The big test is "viability," which to be a positive net present value by March. I don't see how viability on those terms (things will really not be different in March) is an invitation to anything but creative accounting. Ford isn't participating, and the money is big, $17ish billion. Close readers will note that the UAW got what it wanted on a new employment contract, in that the new contract must go in place at the end of 2009 (and not before, as Corker, et al, wanted), though the terms of what will surely be a takedown of franchisees and workers are supposed to be in place by the end of March.
The most notable thing about the auto bailout by Treasury is that it is slightly tougher, but roughly tracks, the failed auto bailout legislation. Of course, since that legislation did not pass, the story is one of both a) countermajoritarian procedural hurdles in the senate being overcome, and probably not for the last time in the next four years, and b) regulation being used where legislation was considered and rejected. Talk about two kinds of countermajoritarian! Alexander Bickel, which branches are the dangerous ones now?
UPDATE: Per the comment below and in this post, Randy Picker doesn't buy the democracy worry - "Failed legislation doesn't alter passed legislation and it is that passed legislation that establishes what Treasury can and cannot do under the TARP." My reaction: fair enough, and because the TARP is broadly drafted, it probably reaches car companies - though Congress wasn't thinking of them when it passed the bill. It did think of them later and failed to pass legislation. And though Randy is mostly right about the legislation in time thing, there's cases - reasonably decided cases, in my view - where the Court looked to ex post legislation to decide where the prior, very broad legislation had limits. FDA v. Brown & Williamson, which shut down FDA's efforts to regulate tobacco based on the '06 FDCA is an example, though a bit more clear than this case......
The term sheet (via):
Financing Assistance to Facilitate the Restructuring of Automobile Manufacturers to Attain Financial Viability
Purpose: The terms and conditions of the financing provided by the Treasury Department will facilitate restructuring of our domestic auto industry, prevent disorderly bankruptcies during a time of economic difficulty, and protect the taxpayer by ensuring that only financially viable firms receive financing. Amount: Auto manufacturers will be provided with $13.4 B in short-term financing from the TARP, with an additional $4 B available in February, contingent upon drawing down the second tranche of TARP funds.
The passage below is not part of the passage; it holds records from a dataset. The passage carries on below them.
(** The tables stay sound: whatever requests arrive and whatever calls fail, no
    two users and no two groups have names equal under [lower], and every
    membership is of a user and a group that are there. *)
Theorem scim_tables_sound l st :
  tables_sound st.(sc_store) -> tables_sound (fold_left serve l st).(sc_store).
Proof. revert st. induction l as [|a l IH]; intros st Hs; [done|]. by apply IH, request_sound. Qed.

(** What a read gives back of a user that was written at time [t]. *)
Definition as_stored (t : Z) (id : string) (u : ScimUser) : ScimUser :=
  {| us_schemas := [SCHEMA_USER]; us_id := Some id; us_external_id := u.(us_external_id);
     us_user_name := u.(us_user_name);
     us_name := match u.(us_name) with
                | Some {| nm_formatted := None; nm_family := None; nm_given := None |} => None
                | n => n
                end;
     us_emails := u.(us_emails); us_display_name := u.(us_display_name);
     us_active := Some (default true u.(us_active)); us_groups := u.(us_groups);
     us_meta := Some (user_meta id (rfc3339 t) (rfc3339 t)) |}.

Lemma row_round_trip t id u : row_to_user rfc3339 id (user_row t t u) = as_stored t id u.
Proof. unfold row_to_user, as_stored, user_row. cbn. by destruct (us_name u) as [[[] [] []]|]. Qed.
(** Only two requests answer a certificate made under a role. *)
Lemma certificate_request t tenant req s :
  match (route debug_str kek t tenant req s).1.2 with
  | PBIssued _ _ _ _ _ => exists n rq, req = Issue n rq
  | PBSigned _ _ _ _ => exists n csr ttl, req = SignCsr n csr ttl
  | _ => True
  end.
Proof.
  assert (Ha : forall A (r : result PkiError A) k,
    (forall a, match (k a).2 with PBIssued _ _ _ _ _ | PBSigned _ _ _ _ => False | _ => True end) ->
    match (answer debug_str r k).2 with PBIssued _ _ _ _ _ | PBSigned _ _ _ _ => False | _ => True end)
    by (intros A [a|e] k Hk; [apply Hk|done]).
  assert (Hw : forall b, match b with PBIssued _ _ _ _ _ | PBSigned _ _ _ _ => False | _ => True end ->
    match b with PBIssued _ _ _ _ _ => exists n rq, req = Issue n rq
               | PBSigned _ _ _ _ => exists n csr ttl, req = SignCsr n csr ttl | _ => True end) by by intros [].
  destruct req; cbn [route].
  - apply Hw. unfold generate_ca_handler. destruct (joined _ _); [|done]. destruct (encrypt_ca_key _ _ _ _ _); [|done].
    destruct (create_ca _ _ _). by apply Ha.
  - by apply Hw, Ha.
  - apply Hw. unfold import_ca_handler. destruct (is_ok _); [|done]. destruct (encrypt_ca_key _ _ _ _ _); [|done].
    destruct (upsert_ca _ _ _). by apply Ha.
  - apply Hw. unfold upsert_role_handler. destruct (upsert_role _ _ _). by apply Ha.
  - by apply Hw, Ha.
  - apply Hw. unfold delete_role_handler. destruct (delete_role _ _ _ _). by apply Ha.
  - unfold issue_handler. destruct (issued _ _ _ _ _ _ _); cbn; eauto.
  - unfold sign_csr_handler. destruct (signed _ _ _ _ _ _ _ _); cbn; eauto.
  - apply Hw. unfold revoke_handler. destruct (revoke_cert _ _ _ _). by apply Ha.
  - by apply Hw, Ha.
Qed.

Lemma certificate_served gw t headers req s code body s' :
  serve_pki debug_str kek gw t headers req s = ((code, body), s') ->
  match body with PBIssued _ _ _ _ _ | PBSigned _ _ _ _ => True | _ => False end ->
  exists tenant, headers !! "x-tenant-id" ≫= to_str = Some tenant /\ route debug_str kek t tenant req s = ((code, body), s').
Proof.
  unfold serve_pki, extract_tenant_id. destruct (is_authorized _ _); [|by intros [= _ <- _]].
  destruct (headers !! "x-tenant-id" ≫= to_str) as [tenant|]; cbn [ok_or]; [eauto|by intros [= _ <- _]].
Qed.

(** C22. Whatever the store, the only requests that answer a certificate made under a
    role are the issue request and the signing request, and the certificate is signed
    with the key of the CA of the caller's tenant, for a role of that tenant. An issued
    one is no CA, names only domains the role permits and addresses only where the role
    allows them, lives at most the role's maximum and has the role's usages. A signed
    request gives no CA and lives at most the role's maximum; its names and usages are
    the request's, and only where the two parsers read the request alike are its
    domains permitted and its addresses allowed: other kinds of names and the usages
    are not checked. The serial number answered is the certificate's. *)
Theorem issued_within_role gw t headers req s code body s' :
  serve_pki debug_str kek gw t headers req s = ((code, body), s') ->
  match body with
  | PBIssued cert key chain serial _ =>
      exists n rq tenant ca role p ik,
        req = Issue n rq /\ headers !! "x-tenant-id" ≫= to_str = Some tenant /\ signs_for t tenant n s ca role ik /\
        within_role role p /\ p.(cp_common_name) = rq.(iq_common_name) /\
        p.(cp_sans) = map DnsName (rq.(iq_common_name) :: rq.(iq_alt_names)) ++ map IpAddress (omap ip_parse rq.(iq_ip_sans)) /\
        sign_leaf p key ik.1 ik.2 = Ok cert /\ chain = ca.(ca_cert_pem) /\ hex_decode serial = Some p.(cp_serial)
  | PBSigned cert chain serial _ =>
      exists n csr ttl tenant ca role der view params p ik,
        req = SignCsr n csr ttl /\ headers !! "x-tenant-id" ≫= to_str = Some tenant /\ signs_for t tenant n s ca role ik /\
        pem_parse csr = Ok der /\ csr_view der = Ok view /\ is_ok (csr_verified der) = true /\ csr_params csr = Ok params /\
        request_within role view params p /\
        sign_request csr p ik.1 ik.2 = Ok cert /\ chain = ca.(ca_cert_pem) /\ hex_decode serial = Some p.(cp_serial)
  | _ => True
  end.
Proof.
  intros Hs. destruct body; try done;
    (destruct (certificate_served _ _ _ _ _ _ _ _ Hs) as (tenant & Ht & Hr); [done|]);
    pose proof (certificate_request t tenant req s) as Hq; rewrite Hr in Hq; cbn in Hq.
  - destruct Hq as (n & rq & ->). apply issue_request_within_role in Hr as (ca & role & p & ik & Hr).
    exists n, rq, tenant, ca, role, p, ik. by split_and!; apply Hr || idtac.
  - destruct Hq as (n & csr & ttl & ->).
    apply signed_request_within_role in Hr as (ca & role & der & view & params & p & ik & Hr).
    exists n, csr, ttl, tenant, ca, role, der, view, params, p, ik. by split_and!; apply Hr || idtac.
Qed.

End Served.

(** ** The tables *)

Section Tables.
Context `{PkiLibs, Primitives, SqlText, Uuids} (sha256 debug_str : string -> string) (kek : RootKek).

#[local] Instance store : PkiStore PgPkiStore := pg_store sha256.

(** A request, from whoever, or a tenant registered by the identity service. *)
Inductive pki_step : PgPkiStore -> PgPkiStore -> Prop :=
| step_request gw t headers req s r s' : serve_pki debug_str kek gw t headers req s = (r, s') -> pki_step s s'
| step_tenant u s :
    pki_step s {| p_tenants := {[u]} ∪ s.(p_tenants); p_cas := s.(p_cas); p_roles := s.(p_roles); p_certs := s.(p_certs) |}.

Lemma pg_write_cases io s stmt : (pg_write io s stmt).2 = s \/ stmt = Ok (pg_write io s stmt).2.
Proof. unfold pg_write. destruct (io_write io) as [[e []]|], stmt; cbn; auto. Qed.

Lemma pg_write_ok io s stmt u : (pg_write io s stmt).1 = Ok u -> stmt = Ok (pg_write io s stmt).2.
Proof. unfold pg_write. destruct (io_write io) as [[e []]|], stmt; cbn; naive_solver. Qed.

Lemma references_tenant_ok fk u s ok s' : references_tenant fk u s ok = Ok s' -> s' = ok.
Proof. unfold references_tenant. case_bool_decide; naive_solver. Qed.

(** What a request may do to the rows, for a tenant's UUID [u]. *)
Inductive rows_change (u : string) (s : PgPkiStore) : PgPkiStore -> Prop :=
| change_none : rows_change u s s
| change_ca r : rows_change u s (set_p_cas s (<[u := r]> s.(p_cas)))
| change_role n r : rows_change u s (set_p_roles s (<[(u, n) := r]> s.(p_roles)))
| change_role_gone n : rows_change u s (set_p_roles s (delete (u, n) s.(p_roles)))
| change_issued c : c.(ic_tenant_id) = u -> rows_change u s (set_p_certs s (c :: s.(p_certs)))
| change_revoked serial at_ :
    rows_change u s (set_p_certs s (map (fun c => if decide (of_serial u serial c) then revoke_at c at_ else c) s.(p_certs))).

Lemma write_changes io u s stmt :
  (forall s', stmt = Ok s' -> rows_change u s s') -> rows_change u s (pg_write io s stmt).2.
Proof. intros Hs. destruct (pg_write_cases io s stmt) as [->|He]; [constructor|by apply Hs]. Qed.
(** The texts of the list a claim holds. *)
Definition texts_under (c : Json) (name : string) : list string :=
  match get_field c name with Some (JArr l) => omap as_str l | _ => [] end.

(** The policies a token lists under the claim [name]. *)
Definition listed_policies (c : Json) (name : string) : list string :=
  if decide (name = "groups" \/ name ∉ own_claims) then texts_under c name else [].

Lemma assoc_filter (P : string -> Prop) `{forall k, Decision (P k)} (l : list (string * Json)) k :
  assoc k (filter (fun kv => P kv.1) l) = if decide (P k) then assoc k l else None.
Proof.
  induction l as [|[k' v] l IH]; [by case_decide|].
  destruct (decide (P k')) as [Hp|Hp]; [rewrite filter_cons_True by done|rewrite filter_cons_False by done].
  - cbn [assoc]. destruct (decide (k = k')) as [<-|Hne]; [by rewrite decide_True by done|exact IH].
  - rewrite IH. cbn [assoc]. destruct (decide (k = k')) as [<-|Hne]; [by rewrite !decide_False by done|done].
Qed.

Lemma mapM_texts l names : mapM as_str l = Some names -> omap as_str l = names.
Proof.
  revert names. induction l as [|v l IH]; cbn; intros names Hm; [by injection Hm as <-|].
  destruct (as_str v) as [t|]; [|done]. cbn in Hm. destruct (mapM as_str l) as [ts|]; [|done].
  injection Hm as <-. by rewrite (IH ts).
Qed.

(** What serde reads of the claims. *)
Lemma id_claims_fields c claims :
  Oidc.id_claims c = Ok claims ->
  get_field c "iss" = Some (JStr claims.(Oidc.it_iss)) /\ get_field c "aud" = Some claims.(Oidc.it_aud) /\
  get_field c "sub" = Some (JStr claims.(Oidc.it_sub)) /\ default [] claims.(Oidc.it_groups) = texts_under c "groups" /\
  forall k, get_field claims.(Oidc.it_extra) k = if decide (k ∉ own_claims) then get_field c k else None.
Proof.
  unfold Oidc.id_claims, text_field, opt_texts, texts_under.
  intros (iss & Hiss & (sub & Hsub & (aud & Haud & Hr)%result_bind_ok)%result_bind_ok)%result_bind_ok.
  destruct (get_field c "iss") as [[]|]; simplify_eq/=. destruct (get_field c "sub") as [[]|]; simplify_eq/=.
  destruct (get_field c "aud") eqn:Ha; simplify_eq/=.
  apply result_bind_ok in Hr as (? & _ & Hr). apply result_bind_ok in Hr as (? & _ & Hr).
  apply result_bind_ok in Hr as (? & _ & Hr). apply result_bind_ok in Hr as (? & _ & Hr).
  apply result_bind_ok in Hr as (groups & Hg & Hr). simplify_eq/=. split_and!; try done.
  - destruct (get_field c "groups") as [[]|]; simplify_eq/=; try done.
    destruct (mapM as_str _) eqn:Hm; simplify_eq/=. by rewrite (mapM_texts _ _ Hm).
  - intros k. destruct c; try done. exact (assoc_filter (fun k => k ∉ own_claims) fields k).
Qed.

Lemma checked_vouched now config keys token claims :
  Oidc.checked now config keys token = Ok claims ->
  exists c, vouched now config keys token c /\ Oidc.id_claims c = Ok claims.
Proof.
  unfold Oidc.checked. intros (header & _ & (jwk & Hj & (key & Hk%invalid_inv & Hd%invalid_inv)%result_bind_ok)%result_bind_ok)%result_bind_ok.
  apply result_bind_ok in Hd as (c & Hd & Hc). exists c. split; [|done]. exists jwk, key.
  assert (jwk ∈ keys) as Hin.
  { destruct (hd_kid header) as [kid|]; unfold find_jwk, first_rsa in Hj; destruct (head _) as [j|] eqn:Hh; simplify_eq/=;
      by apply head_filter_in in Hh as [? _]. }
  destruct (id_claims_fields _ _ Hc) as (Hi & _ & _). split_and!; [done|done|by eapply decode_signed| | | |].
  - rewrite Hi. do 2 f_equal. by eapply decode_issuer.
  - intros s Hs. by eapply decode_audience.
  - intros l names Hl Hn. by eapply decode_audiences.
  - destruct (decode_fresh _ _ _ _ _ Hd) as (e & He & Hle). exists e. cbn in Hle. by rewrite Z.sub_0_r in Hle.
Qed.

Lemma map_claims_from c claims config tenant policies :
  Oidc.id_claims c = Ok claims -> Oidc.map_claims claims config = Ok (tenant, policies) ->
  tenant <> "" /\
  get_field c (default "tenant_id" config.(Oidc.op_mapping).(Oidc.tenant_id_claim)) = Some (JStr tenant) /\
  policies = listed_policies c (default "groups" config.(Oidc.op_mapping).(Oidc.policies_claim)) ++
             default [] config.(Oidc.op_mapping).(Oidc.default_policies).
Proof.
  intros (_ & _ & _ & Hgroups & Hextra)%id_claims_fields. unfold Oidc.map_claims.
  intros (tn & Htn & Hm)%result_bind_ok. rewrite Hextra in Htn, Hm. unfold Str.is_empty in Hm.
  destruct (decide (tn = "")) as [->|Hne]; [done|]. rewrite bool_decide_false in Hm by done. injection Hm as -> <-.
  split; [done|]. split.
  - case_decide; [|done]. destruct (get_field _ _) as [[]|]; simplify_eq/=; done.
  - f_equal. rewrite Hgroups. unfold listed_policies, texts_under. set (pn := default "groups" _).
    destruct (decide (pn = "groups")) as [->|Hg]; [by rewrite decide_True by auto|].
    destruct (decide (pn ∉ own_claims)); [by rewrite decide_True by auto|].
    by rewrite decide_False by naive_solver.
Qed.

(** C30. An ID token is accepted only where its provider vouches for it: some key the
    provider published at most an hour ago signed it, and the signed claims name the
    provider's issuer and have not expired; an audience that is a text is the vault's,
    and a list of texts contains it. The login then is the subject of the claims, in the
    tenant the tenant claim says, with the policies the policies claim lists (the groups
    where the provider names no other claim) followed by the provider's defaults, and
    no others. *)
Theorem oidc_login_is_vouched cache now provider token r cache' :
  rtc oidc_step ∅ cache ->
  Oidc.validate_id_token providers (net now) now provider token cache = (Ok r, cache') ->
  exists config t keys c,
    providers !! provider = Some config /\
    (now - t) / NANOS < 3600 /\ Oidc.keys_of (net t) config = Ok keys /\ vouched now config keys token c /\
    get_field c "sub" = Some (JStr r.(oi_subject)) /\ r.(oi_tenant_id) <> "" /\
    get_field c (default "tenant_id" config.(Oidc.op_mapping).(Oidc.tenant_id_claim)) = Some (JStr r.(oi_tenant_id)) /\
    r.(oi_policies) = listed_policies c (default "groups" config.(Oidc.op_mapping).(Oidc.policies_claim)) ++
                      default [] config.(Oidc.op_mapping).(Oidc.default_policies).
Proof.
  intros Hreach%oidc_reachable. unfold Oidc.validate_id_token. rewrite run_lift_bind.
  destruct (providers !! provider) as [config|] eqn:Hp; cbn [ok_or]; [|done]. rewrite run_bind.
  destruct (Oidc.get_jwks _ _ _ _ _) as [g c'] eqn:Hg. apply get_jwks_from_provider in Hg as [_ Hkeys]; [|done..].
  destruct g as [keys|e]; [|done]. destruct (Hkeys _ eq_refl) as (t & Ht & Hk). rewrite run_lift_bind.
  destruct (Oidc.checked _ _ _ _) as [claims|] eqn:Hc; [|done]. apply checked_vouched in Hc as (c & Hv & Hc). rewrite run_lift_bind.
  destruct (Oidc.map_claims claims config) as [[tenant policies]|] eqn:Hm; [|done]. intros [= <- <-]. cbn.
  exists config, t, keys, c. destruct (map_claims_from _ _ _ _ _ Hc Hm) as (? & ? & ?).
  destruct (id_claims_fields _ _ Hc) as (_ & _ & ? & _). by split_and!.
Qed.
Viability Requirement: The firms must use these funds to become financially viable. Taxpayers will not be asked to provide financing for firms that do not become viable. If the firms have not attained viability by March 31, 2009, the loan will be called and all funds returned to the Treasury.
Definition of Viability: A firm will only be deemed viable if it has a positive net present value, taking into account all current and future costs, and can fully repay the government loan.
Binding Terms and Conditions: The binding terms and conditions established by the Treasury will mirror those that were voted favorably by a majority of both Houses of Congress, including:
* Firms must provide warrants for non-voting stock.
* Firms must accept limits on executive compensation and eliminate perks such as corporate jets.
* Debt owed to the government would be senior to other debts, to the extent permitted by law.
* Firms must allow the government to examine their books and records.
* Firms must report and the government has the power to block any large transactions (> $100 M).
* Firms must comply with applicable Federal fuel efficiency and emissions requirements.
* Firms must not issue new dividends while they owe government debt.
Targets: The terms and conditions established by Treasury will include additional targets that were the subject of Congressional negotiations but did not come to a vote, including:
* Reduce debts by 2/3 via a debt for equity exchange.
* Make one-half of VEBA payments in the form of stock.
* Eliminate the jobs bank.
* Work rules that are competitive with transplant auto manufacturers by 12/31/09.
* Wages that are competitive with those of transplant auto manufacturers by 12/31/09.
These terms and conditions would be non-binding in the sense that negotiations can deviate from the quantitative targets above, providing that the firm reports the reasons for these deviations and makes the business case to achieve long-term viability in spite of the deviations. In addition, the firm will be required to conclude new agreements with its other major stakeholders, including dealers and suppliers, by March 31, 2009.